Demorou um pouco para que tais medidas dessem certo. Mesmo com um primeiro turno quase perfeito (só duas derrotas em dezessete jogos), o time ainda mostrava fragilidades. Ao mesmo tempo, engrenava paulatinamente no campeonato. Para isso colaboravam as ótimas atuações de Santiago Arias, na lateral direita; a melhor fase que Jürgen Locadia viveu na carreira, enfim tendo a oportunidade para ser goleador; e a fulgurante aparição de Hirving Lozano, desde o começo da temporada provando merecer cada centavo gasto para trazê-lo após disputa com clubes cujas propostas eram até maiores. E algumas vitórias obtidas nos minutos finais davam motivação extra, ao revelarem como este PSV nunca, jamais, em tempo algum desistia da vitória.
A intertemporada no início deste ano mostrou: as falhas podiam até ser individuais, mas a força coletiva dos Boeren as compensava plenamente. Locadia foi liberado para o Brighton sem dramas: afinal, tanto Luuk de Jong já parecia mais tranquilo para retomar seu posto de “homem-gol” quanto os novatos já estavam a postos para colaborar (nas figuras de Sam Lammers, Albert Gudmundsson e Mauro Júnior, todos aprovados na Florida Cup).

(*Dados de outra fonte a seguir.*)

(** As long as neither a key nor an error ends it the monitor goes on, whatever becomes
    of the daemon, and shows the snapshots of every session. *)
Definition undisturbed (a : Attempt) : Prop :=
  match a with
  | Refused key => key = OtherKey
  | Unsent => True
  | Session c keys => Forall (eq OtherKey) keys /\ broken c = false
  end.
Definition frames_of (a : Attempt) : list Frame :=
  match a with
  | Refused _ => [Connecting]
  | Unsent => []
  | Session c _ => map Shows (monitor_session c []).1
  end.

Lemma watch_lines_keys data_buf ls keys b : Forall (eq OtherKey) keys ->
  watch_lines data_buf ls keys b = watch_lines data_buf ls [] b.
Proof.
  revert data_buf keys. induction ls as [|l ls IH]; intros buf [|key keys] Hk; try done;
    apply Forall_cons in Hk as [<- Hk]; [done|]. cbn [watch_lines tail].
  destruct (sse_line str_trim_end buf l) as [buf' ev]. by rewrite IH.
Qed.

Theorem monitor_goes_on attempts :
  Forall undisturbed attempts ->
  run_monitor_loop attempts = (flat_map frames_of attempts, Monitoring).
Proof.
  induction 1 as [|a l Ha Hl IH]; [done|]. destruct a as [key| |c keys]; cbn [run_monitor_loop flat_map frames_of].
  - cbn in Ha. subst key. by rewrite IH.
  - exact IH.
  - destruct Ha as [Hk Hb]. assert (monitor_session c keys = monitor_session c []) as ->.
    { unfold monitor_session. destruct (skip_headers _); [|rewrite Hb]; by rewrite watch_lines_keys. }
    assert ((monitor_session c []).2 = Reconnects) as He.
    { unfold monitor_session. rewrite Hb. destruct (skip_headers (read_lines c)) as [ls|];
        [destruct (watch_lines_run "" ls [] false) as (k&_&Hall)|destruct (watch_lines_run "" [] [] false) as (k&_&Hall)];
        by apply Hall. }
    destruct (monitor_session c []) as [snaps e]. cbn [fst snd] in *. subst e. by rewrite IH.
Qed.
End loop.

Section shows.
Context `{SnapshotJsonLaws} `{!UnicodeText} `{!TrimEnd} `{!TrimLaws} `{SseWireLaws}.

Lemma event_snapshots snaps ts k : Forall json_keeps snaps -> Forall2 (event_text id) snaps ts ->
  flat_map snapshot_of_event (take k ts) = take k snaps.
Proof.
  intros Hs Hts. revert k Hs. induction Hts as [|s t snaps ts Ht Hts IH]; intros [|k] Hs; [done..|].
  apply Forall_cons in Hs as [Hs Hss]. cbn [take flat_map]. unfold snapshot_of_event.
  rewrite (event_reads _ _ str_trim_end_trims s t) by done. cbn. by rewrite IH.
Qed.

A mesma coisa ocorria na marcação, com oriundos dos times de baixo enfim sendo mais utilizados no time de cima – casos de Pablo Rosario e Armando Obispo, ora na zaga, ora no meio-campo.
Nem sempre dava certo, claro. Periodicamente o PSV recebia e recebe críticas, por seu estilo altamente recuado – e às vezes até as mereceu, como na derrota por 3 a 0 para o Ajax, ainda no primeiro turno. Sem contar as falhas renitentes da defesa, só compensadas pelas atuações que têm feito de Jeroen Zoet o melhor goleiro da Eredivisie. Tudo isso ficou muito claro numa mancha que a campanha sempre haverá de ter: os 5 a 0 do Willem II fora de casa, há quatro rodadas. Só que a garra, o entrosamento que se formou, a vontade de provar alguma coisa superou todos esses percalços. Tudo isso exemplificado na rodada passada: perdendo por 2 a 0 para o AZ, fora de casa, já na etapa final, o PSV foi atrás e conseguiu a virada para 3 a 2, que o colocou diante de um cenário apoteótico, como preconizou Luuk de Jong, 11 gols no campeonato, símbolo da reação na temporada: “Fechar a questão contra o Ajax, em casa, naturalmente é o cenário dos sonhos”.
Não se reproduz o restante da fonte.